→ **WHAT TO WORK ON**: Please return every line in the following data that includes the string "Supabase".

→ **DATA IN THIS EXERCISE**:
● ● ● ●

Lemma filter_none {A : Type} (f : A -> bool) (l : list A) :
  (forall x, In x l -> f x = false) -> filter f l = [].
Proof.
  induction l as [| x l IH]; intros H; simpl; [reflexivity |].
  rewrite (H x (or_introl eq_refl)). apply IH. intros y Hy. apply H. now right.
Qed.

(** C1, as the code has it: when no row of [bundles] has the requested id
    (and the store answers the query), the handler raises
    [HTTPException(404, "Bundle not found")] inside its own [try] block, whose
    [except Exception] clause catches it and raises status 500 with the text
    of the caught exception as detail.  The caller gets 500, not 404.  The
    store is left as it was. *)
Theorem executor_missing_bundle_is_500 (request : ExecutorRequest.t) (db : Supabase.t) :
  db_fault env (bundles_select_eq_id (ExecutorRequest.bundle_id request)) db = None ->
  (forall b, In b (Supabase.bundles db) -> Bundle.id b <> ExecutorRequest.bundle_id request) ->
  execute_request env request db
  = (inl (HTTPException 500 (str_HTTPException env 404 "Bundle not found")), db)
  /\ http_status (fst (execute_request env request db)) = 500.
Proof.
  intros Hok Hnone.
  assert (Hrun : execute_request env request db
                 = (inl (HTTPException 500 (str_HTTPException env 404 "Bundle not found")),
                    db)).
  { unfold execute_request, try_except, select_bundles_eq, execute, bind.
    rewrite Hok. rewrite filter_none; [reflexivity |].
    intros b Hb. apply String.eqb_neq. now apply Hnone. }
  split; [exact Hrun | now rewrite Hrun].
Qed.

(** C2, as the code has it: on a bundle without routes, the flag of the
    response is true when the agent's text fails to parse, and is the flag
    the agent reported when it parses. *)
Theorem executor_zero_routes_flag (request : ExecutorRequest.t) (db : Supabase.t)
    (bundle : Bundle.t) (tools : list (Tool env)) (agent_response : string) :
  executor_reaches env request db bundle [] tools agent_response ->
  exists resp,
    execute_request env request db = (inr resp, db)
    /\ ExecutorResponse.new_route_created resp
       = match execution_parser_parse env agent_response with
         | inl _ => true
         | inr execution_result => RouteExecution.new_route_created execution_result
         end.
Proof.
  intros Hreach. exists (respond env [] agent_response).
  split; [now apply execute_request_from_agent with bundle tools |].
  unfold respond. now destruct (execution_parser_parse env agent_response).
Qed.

● ● ● ●

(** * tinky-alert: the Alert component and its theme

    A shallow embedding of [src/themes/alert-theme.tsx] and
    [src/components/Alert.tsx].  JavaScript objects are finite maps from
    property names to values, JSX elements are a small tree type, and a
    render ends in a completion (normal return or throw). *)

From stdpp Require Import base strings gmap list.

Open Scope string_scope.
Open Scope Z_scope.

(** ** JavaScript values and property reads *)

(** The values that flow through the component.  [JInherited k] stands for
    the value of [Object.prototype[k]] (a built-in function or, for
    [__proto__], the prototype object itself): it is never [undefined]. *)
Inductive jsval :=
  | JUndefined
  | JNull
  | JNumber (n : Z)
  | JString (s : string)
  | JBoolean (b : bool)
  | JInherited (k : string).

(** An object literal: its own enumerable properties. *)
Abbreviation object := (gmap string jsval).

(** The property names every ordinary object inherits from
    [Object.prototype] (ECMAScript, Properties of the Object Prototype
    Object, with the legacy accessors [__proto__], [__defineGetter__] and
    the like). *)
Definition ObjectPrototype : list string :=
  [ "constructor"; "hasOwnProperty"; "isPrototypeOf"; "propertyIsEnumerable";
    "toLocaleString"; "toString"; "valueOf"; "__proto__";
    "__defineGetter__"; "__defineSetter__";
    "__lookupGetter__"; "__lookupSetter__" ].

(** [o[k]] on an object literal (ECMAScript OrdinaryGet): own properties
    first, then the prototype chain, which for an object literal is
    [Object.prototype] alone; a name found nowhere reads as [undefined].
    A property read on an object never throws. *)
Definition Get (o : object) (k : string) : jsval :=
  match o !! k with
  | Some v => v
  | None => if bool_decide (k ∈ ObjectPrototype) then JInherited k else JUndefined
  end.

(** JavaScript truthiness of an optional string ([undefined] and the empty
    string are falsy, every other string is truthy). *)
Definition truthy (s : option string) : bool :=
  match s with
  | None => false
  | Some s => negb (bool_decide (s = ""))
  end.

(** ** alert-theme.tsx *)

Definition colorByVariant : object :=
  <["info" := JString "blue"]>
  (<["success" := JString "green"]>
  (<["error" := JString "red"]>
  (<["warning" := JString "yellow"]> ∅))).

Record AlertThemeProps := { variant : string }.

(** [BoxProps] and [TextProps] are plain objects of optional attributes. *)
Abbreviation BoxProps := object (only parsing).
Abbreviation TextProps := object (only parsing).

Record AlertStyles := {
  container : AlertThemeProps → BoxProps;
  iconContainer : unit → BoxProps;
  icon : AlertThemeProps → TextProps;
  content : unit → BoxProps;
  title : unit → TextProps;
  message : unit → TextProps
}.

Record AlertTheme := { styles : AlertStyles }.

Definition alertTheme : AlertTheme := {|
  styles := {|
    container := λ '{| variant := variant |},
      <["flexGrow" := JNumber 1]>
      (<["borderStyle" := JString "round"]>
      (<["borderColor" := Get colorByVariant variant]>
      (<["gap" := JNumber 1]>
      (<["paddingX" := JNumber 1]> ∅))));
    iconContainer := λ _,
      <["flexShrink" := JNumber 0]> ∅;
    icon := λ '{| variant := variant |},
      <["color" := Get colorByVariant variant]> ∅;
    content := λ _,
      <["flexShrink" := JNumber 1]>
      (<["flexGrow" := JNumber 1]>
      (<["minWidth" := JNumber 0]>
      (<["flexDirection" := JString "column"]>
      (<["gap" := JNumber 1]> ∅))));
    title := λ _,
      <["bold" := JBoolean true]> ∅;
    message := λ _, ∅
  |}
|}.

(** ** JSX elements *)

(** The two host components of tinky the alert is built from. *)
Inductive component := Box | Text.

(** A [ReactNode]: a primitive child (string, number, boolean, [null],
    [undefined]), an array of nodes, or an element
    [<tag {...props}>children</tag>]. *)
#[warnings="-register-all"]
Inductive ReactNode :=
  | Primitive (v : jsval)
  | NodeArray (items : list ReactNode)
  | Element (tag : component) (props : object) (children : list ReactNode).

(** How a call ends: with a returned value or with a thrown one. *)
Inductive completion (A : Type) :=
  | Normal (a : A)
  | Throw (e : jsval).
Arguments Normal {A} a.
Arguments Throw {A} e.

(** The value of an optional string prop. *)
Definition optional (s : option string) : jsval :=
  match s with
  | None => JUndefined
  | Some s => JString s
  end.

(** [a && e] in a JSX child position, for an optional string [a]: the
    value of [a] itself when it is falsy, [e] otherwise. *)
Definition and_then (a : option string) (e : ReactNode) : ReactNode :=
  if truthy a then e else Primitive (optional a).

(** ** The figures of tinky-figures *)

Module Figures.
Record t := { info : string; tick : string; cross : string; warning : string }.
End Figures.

● ● ● ●

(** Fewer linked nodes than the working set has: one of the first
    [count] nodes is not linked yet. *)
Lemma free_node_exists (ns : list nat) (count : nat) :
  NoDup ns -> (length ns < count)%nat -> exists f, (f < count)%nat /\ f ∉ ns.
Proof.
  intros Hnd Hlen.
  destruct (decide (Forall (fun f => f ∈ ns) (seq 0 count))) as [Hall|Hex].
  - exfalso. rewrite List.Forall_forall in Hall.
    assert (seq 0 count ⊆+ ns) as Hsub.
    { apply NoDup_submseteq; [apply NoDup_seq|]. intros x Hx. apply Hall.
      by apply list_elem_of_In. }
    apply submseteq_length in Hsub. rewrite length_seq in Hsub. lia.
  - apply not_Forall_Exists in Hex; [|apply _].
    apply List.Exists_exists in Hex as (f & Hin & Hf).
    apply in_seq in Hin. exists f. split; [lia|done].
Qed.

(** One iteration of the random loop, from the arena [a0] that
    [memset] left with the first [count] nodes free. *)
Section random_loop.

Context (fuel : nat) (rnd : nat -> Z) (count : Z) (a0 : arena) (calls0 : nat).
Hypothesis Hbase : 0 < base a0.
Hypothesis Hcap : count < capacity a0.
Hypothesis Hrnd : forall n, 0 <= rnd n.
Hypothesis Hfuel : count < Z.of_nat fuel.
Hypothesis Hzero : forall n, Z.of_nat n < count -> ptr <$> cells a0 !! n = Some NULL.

● ● ● ●

→ **ANSWER TO THE EXERCISE**:
Theorem executor_missing_bundle_is_500 (request : ExecutorRequest.t) (db : Supabase.t) :
  (forall b, In b (Supabase.bundles db) -> Bundle.id b <> ExecutorRequest.bundle_id request) ->
Theorem executor_zero_routes_flag (request : ExecutorRequest.t) (db : Supabase.t)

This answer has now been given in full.